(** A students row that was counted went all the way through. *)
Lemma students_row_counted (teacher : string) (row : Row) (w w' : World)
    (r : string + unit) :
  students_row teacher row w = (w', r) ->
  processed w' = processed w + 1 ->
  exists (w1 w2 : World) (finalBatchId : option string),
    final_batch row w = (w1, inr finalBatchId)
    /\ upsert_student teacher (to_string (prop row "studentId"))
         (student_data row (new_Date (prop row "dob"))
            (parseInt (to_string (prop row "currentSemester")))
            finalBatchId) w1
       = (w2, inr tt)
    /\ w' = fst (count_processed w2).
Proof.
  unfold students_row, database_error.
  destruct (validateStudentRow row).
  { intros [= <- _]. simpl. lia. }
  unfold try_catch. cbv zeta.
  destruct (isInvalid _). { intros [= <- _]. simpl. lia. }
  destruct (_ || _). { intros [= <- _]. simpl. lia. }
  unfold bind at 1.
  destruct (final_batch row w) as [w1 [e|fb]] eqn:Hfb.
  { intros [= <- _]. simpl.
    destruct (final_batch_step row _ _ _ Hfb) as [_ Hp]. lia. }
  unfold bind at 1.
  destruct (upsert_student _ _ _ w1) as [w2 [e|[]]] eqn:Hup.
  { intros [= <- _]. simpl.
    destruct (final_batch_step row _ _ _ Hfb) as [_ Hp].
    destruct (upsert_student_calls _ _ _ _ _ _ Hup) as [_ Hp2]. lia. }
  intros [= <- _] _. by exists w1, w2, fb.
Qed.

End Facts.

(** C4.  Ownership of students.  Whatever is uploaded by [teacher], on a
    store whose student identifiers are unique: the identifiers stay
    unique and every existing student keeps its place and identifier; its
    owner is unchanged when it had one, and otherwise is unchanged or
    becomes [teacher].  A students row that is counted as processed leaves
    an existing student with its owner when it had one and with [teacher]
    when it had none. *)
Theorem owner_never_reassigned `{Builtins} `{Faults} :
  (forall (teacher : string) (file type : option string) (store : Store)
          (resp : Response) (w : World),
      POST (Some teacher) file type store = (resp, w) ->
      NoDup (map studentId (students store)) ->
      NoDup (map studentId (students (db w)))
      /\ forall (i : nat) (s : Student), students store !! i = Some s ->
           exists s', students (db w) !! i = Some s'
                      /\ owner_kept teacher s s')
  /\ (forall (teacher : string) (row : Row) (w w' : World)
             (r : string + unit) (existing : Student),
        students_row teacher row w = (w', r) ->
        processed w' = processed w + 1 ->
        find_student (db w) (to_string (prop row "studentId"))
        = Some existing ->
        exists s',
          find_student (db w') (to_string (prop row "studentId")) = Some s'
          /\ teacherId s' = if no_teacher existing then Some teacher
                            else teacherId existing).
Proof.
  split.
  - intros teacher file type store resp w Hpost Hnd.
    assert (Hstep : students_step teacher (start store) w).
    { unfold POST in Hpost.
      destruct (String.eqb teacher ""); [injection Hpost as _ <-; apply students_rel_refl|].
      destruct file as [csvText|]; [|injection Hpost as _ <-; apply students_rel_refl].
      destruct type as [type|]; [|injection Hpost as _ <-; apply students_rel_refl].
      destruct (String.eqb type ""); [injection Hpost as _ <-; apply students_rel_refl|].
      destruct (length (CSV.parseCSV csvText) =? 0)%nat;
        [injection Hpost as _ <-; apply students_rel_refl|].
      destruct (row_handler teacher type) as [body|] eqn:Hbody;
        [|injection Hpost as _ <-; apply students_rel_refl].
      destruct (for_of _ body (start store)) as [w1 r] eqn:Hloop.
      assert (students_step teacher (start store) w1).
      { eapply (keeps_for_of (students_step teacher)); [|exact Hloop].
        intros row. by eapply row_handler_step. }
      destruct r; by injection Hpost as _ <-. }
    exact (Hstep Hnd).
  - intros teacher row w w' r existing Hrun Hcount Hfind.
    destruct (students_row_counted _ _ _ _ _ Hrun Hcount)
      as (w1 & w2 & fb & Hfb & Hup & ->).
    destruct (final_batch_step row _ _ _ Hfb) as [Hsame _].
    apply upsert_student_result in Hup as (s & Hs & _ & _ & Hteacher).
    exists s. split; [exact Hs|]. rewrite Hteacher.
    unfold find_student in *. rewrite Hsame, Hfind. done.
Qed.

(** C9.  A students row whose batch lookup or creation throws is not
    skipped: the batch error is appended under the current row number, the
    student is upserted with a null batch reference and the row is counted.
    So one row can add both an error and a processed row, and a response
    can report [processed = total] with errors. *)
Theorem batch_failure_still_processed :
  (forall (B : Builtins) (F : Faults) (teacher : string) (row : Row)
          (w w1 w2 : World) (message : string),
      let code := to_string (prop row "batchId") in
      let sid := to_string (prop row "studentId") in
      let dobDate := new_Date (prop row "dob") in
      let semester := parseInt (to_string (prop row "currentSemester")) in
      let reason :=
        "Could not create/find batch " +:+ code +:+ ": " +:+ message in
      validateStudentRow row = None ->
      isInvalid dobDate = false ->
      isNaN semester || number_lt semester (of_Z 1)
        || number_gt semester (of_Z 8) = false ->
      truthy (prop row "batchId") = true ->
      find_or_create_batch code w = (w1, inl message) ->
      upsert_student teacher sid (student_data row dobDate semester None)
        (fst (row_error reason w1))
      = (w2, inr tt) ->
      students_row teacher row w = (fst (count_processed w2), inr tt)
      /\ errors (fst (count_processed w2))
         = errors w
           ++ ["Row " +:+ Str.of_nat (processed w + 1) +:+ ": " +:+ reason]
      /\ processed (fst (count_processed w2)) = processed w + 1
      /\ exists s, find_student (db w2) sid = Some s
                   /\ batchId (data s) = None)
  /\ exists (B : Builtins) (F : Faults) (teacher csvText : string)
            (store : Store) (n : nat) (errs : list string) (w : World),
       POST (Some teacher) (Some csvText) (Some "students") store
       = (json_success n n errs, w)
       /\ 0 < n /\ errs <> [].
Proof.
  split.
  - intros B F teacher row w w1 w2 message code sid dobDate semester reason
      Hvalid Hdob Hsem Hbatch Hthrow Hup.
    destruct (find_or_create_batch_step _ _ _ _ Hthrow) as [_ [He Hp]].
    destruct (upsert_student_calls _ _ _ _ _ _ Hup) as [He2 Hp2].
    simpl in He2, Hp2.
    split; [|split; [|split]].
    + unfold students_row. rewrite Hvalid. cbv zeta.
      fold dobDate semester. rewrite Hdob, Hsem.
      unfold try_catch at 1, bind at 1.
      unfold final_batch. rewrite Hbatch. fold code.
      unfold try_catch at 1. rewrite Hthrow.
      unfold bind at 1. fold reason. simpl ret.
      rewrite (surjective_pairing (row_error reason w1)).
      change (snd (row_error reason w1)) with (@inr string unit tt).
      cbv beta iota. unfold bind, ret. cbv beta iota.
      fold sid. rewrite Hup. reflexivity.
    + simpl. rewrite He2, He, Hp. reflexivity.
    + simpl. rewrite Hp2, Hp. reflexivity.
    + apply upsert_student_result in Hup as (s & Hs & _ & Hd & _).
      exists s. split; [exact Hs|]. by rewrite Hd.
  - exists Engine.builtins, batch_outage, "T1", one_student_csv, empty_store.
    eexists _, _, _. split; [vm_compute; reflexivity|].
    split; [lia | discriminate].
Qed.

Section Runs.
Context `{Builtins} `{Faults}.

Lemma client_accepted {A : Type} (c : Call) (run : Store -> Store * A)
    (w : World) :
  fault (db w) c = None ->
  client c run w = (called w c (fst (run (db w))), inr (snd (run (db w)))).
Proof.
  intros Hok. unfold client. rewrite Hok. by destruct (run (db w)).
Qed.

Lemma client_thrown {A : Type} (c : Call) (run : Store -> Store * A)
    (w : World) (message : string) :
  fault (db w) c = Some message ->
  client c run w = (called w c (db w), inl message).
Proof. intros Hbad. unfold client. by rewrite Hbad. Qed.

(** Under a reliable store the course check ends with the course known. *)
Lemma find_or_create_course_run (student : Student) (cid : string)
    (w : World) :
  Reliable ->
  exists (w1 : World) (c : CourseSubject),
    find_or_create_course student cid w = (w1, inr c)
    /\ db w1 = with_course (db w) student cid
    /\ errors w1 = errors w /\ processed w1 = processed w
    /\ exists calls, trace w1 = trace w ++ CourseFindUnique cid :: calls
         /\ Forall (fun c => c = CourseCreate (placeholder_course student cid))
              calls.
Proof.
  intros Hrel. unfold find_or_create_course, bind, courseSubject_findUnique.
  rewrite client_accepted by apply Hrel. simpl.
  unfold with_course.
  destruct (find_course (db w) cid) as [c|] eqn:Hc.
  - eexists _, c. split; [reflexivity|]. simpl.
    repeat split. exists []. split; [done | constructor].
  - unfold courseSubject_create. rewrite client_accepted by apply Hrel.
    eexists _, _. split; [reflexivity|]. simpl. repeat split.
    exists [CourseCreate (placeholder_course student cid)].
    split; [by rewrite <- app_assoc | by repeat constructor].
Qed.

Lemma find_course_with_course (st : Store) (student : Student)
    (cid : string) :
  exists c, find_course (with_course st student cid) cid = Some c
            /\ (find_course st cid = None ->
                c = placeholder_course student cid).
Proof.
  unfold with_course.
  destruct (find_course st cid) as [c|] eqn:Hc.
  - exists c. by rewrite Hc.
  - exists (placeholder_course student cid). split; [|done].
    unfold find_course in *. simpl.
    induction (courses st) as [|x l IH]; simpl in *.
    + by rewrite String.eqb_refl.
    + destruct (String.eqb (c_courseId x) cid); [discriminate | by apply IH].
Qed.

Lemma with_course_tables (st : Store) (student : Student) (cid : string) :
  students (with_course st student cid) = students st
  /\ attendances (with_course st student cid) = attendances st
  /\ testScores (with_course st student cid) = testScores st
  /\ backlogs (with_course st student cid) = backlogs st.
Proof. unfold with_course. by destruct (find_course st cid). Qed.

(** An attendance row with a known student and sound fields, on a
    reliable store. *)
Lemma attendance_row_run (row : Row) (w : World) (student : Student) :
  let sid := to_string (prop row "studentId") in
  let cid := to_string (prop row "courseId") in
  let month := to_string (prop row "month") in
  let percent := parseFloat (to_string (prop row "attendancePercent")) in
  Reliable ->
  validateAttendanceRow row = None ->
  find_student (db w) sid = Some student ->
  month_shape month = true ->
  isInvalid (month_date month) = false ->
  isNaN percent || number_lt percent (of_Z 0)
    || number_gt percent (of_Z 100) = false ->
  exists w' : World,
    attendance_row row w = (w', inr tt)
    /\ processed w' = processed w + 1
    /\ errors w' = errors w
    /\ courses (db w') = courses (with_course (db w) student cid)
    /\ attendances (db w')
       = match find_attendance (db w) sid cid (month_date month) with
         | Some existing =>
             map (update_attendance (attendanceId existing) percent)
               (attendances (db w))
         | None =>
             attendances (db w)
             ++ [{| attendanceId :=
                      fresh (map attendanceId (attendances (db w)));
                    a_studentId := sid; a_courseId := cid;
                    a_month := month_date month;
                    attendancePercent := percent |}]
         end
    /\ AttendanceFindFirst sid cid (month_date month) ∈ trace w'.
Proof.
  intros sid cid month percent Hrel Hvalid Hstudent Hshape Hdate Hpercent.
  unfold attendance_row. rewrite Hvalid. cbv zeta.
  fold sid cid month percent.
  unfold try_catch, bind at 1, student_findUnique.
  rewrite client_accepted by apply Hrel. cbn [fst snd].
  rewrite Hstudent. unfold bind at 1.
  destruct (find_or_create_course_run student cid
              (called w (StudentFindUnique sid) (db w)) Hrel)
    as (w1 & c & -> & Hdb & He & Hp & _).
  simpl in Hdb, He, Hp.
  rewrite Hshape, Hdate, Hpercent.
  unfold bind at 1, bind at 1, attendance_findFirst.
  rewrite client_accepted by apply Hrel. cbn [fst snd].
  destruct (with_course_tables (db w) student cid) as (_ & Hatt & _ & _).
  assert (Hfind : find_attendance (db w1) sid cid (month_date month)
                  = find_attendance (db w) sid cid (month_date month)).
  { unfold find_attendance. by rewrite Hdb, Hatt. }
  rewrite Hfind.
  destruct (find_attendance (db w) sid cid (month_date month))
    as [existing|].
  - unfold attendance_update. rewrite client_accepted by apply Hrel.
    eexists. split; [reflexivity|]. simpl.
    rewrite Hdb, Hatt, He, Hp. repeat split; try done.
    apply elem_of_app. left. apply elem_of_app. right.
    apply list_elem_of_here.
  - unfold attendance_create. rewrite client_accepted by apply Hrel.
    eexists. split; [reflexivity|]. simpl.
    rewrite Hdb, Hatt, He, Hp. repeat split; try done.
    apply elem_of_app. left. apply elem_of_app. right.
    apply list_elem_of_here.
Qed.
_ _ _ _ _
WHAT THE TASK ASKS:
Using only the listing above, restate exactly the lines from the line containing "destruct (String.eqb teacher" through the line containing "- intros teacher row", both included.

EXERCISE SOLUTION:
      destruct (String.eqb teacher ""); [injection Hpost as _ <-; apply students_rel_refl|].
      destruct file as [csvText|]; [|injection Hpost as _ <-; apply students_rel_refl].
      destruct type as [type|]; [|injection Hpost as _ <-; apply students_rel_refl].
      destruct (String.eqb type ""); [injection Hpost as _ <-; apply students_rel_refl|].
      destruct (length (CSV.parseCSV csvText) =? 0)%nat;
        [injection Hpost as _ <-; apply students_rel_refl|].
      destruct (row_handler teacher type) as [body|] eqn:Hbody;
        [|injection Hpost as _ <-; apply students_rel_refl].
      destruct (for_of _ body (start store)) as [w1 r] eqn:Hloop.
      assert (students_step teacher (start store) w1).
      { eapply (keeps_for_of (students_step teacher)); [|exact Hloop].
        intros row. by eapply row_handler_step. }
      destruct r; by injection Hpost as _ <-. }
    exact (Hstep Hnd).
  - intros teacher row w w' r existing Hrun Hcount Hfind.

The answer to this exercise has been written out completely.